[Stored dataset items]
- Opening Delimiter -

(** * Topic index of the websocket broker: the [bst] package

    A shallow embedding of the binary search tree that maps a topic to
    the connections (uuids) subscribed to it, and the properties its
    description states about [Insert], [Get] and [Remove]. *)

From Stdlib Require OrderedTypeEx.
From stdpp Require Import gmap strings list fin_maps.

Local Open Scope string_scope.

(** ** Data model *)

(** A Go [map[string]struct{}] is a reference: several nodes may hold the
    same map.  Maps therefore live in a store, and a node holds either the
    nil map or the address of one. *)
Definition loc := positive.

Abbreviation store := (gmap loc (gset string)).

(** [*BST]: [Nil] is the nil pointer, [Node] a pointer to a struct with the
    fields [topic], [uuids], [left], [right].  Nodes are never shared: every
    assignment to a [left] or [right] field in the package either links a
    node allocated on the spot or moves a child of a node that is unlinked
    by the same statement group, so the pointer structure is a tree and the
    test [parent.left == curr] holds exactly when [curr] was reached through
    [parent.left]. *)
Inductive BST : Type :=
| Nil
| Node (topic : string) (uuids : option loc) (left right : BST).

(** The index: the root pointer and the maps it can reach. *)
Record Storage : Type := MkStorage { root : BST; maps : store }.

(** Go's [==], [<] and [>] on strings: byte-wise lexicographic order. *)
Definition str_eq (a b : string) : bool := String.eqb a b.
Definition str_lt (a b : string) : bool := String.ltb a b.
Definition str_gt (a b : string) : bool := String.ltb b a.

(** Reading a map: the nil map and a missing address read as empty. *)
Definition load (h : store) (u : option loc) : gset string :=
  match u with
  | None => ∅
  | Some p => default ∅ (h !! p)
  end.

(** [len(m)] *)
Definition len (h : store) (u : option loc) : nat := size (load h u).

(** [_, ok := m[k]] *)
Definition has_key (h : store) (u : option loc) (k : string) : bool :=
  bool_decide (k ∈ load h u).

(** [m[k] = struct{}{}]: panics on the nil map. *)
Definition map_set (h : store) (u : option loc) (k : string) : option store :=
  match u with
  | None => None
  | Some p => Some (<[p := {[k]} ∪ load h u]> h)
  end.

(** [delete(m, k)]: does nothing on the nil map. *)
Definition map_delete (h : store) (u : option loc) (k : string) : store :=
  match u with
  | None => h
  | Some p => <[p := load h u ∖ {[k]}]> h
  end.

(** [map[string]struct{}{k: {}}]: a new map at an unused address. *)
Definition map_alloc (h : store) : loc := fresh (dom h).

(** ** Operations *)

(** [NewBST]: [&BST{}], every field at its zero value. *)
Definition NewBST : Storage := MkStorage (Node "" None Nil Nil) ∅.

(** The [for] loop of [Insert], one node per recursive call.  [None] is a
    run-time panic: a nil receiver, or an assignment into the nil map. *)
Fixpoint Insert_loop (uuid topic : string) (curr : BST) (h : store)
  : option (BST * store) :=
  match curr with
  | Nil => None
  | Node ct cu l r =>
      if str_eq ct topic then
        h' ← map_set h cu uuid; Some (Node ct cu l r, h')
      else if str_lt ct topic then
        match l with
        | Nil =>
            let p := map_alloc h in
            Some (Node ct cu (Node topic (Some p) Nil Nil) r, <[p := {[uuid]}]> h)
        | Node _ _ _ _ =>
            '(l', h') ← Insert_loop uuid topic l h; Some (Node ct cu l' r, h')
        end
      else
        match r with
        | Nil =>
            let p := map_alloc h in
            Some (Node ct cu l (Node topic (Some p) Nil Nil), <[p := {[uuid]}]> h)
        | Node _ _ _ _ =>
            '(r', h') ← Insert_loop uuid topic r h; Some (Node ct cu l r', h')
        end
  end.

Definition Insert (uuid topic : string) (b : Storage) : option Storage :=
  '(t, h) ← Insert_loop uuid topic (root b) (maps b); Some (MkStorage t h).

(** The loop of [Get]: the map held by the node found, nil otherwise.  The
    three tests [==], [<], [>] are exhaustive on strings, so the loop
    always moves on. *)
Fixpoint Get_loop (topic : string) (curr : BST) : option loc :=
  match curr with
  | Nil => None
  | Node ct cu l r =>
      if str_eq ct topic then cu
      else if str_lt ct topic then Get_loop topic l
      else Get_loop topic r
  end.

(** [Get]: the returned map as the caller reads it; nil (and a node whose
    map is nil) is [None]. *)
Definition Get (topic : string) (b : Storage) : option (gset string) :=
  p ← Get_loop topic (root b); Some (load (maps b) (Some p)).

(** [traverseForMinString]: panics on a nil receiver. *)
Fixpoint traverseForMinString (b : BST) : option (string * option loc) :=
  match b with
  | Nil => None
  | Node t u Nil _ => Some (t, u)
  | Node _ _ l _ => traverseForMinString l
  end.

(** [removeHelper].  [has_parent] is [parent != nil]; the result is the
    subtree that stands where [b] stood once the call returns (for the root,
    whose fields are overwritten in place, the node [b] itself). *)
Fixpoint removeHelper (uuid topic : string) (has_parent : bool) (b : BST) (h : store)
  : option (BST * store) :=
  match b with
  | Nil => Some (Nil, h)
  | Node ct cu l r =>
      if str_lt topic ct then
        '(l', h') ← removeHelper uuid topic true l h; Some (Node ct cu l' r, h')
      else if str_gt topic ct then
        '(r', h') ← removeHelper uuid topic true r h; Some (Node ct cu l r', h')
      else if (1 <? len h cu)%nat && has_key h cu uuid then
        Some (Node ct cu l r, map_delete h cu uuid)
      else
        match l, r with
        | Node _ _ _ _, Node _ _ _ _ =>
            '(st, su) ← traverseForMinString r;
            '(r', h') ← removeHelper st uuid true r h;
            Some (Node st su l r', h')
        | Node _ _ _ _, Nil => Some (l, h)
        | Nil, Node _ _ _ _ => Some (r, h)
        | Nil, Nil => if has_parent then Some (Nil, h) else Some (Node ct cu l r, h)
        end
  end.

- Closing Delimiter -

Your instructions. From the first line above through the line that contains "nil map or the address of one. *)", quote each line exactly. Output nothing more.

Answer box.
(** * Topic index of the websocket broker: the [bst] package

    A shallow embedding of the binary search tree that maps a topic to
    the connections (uuids) subscribed to it, and the properties its
    description states about [Insert], [Get] and [Remove]. *)

From Stdlib Require OrderedTypeEx.
From stdpp Require Import gmap strings list fin_maps.

Local Open Scope string_scope.

(** ** Data model *)

(** A Go [map[string]struct{}] is a reference: several nodes may hold the
    same map.  Maps therefore live in a store, and a node holds either the
    nil map or the address of one. *)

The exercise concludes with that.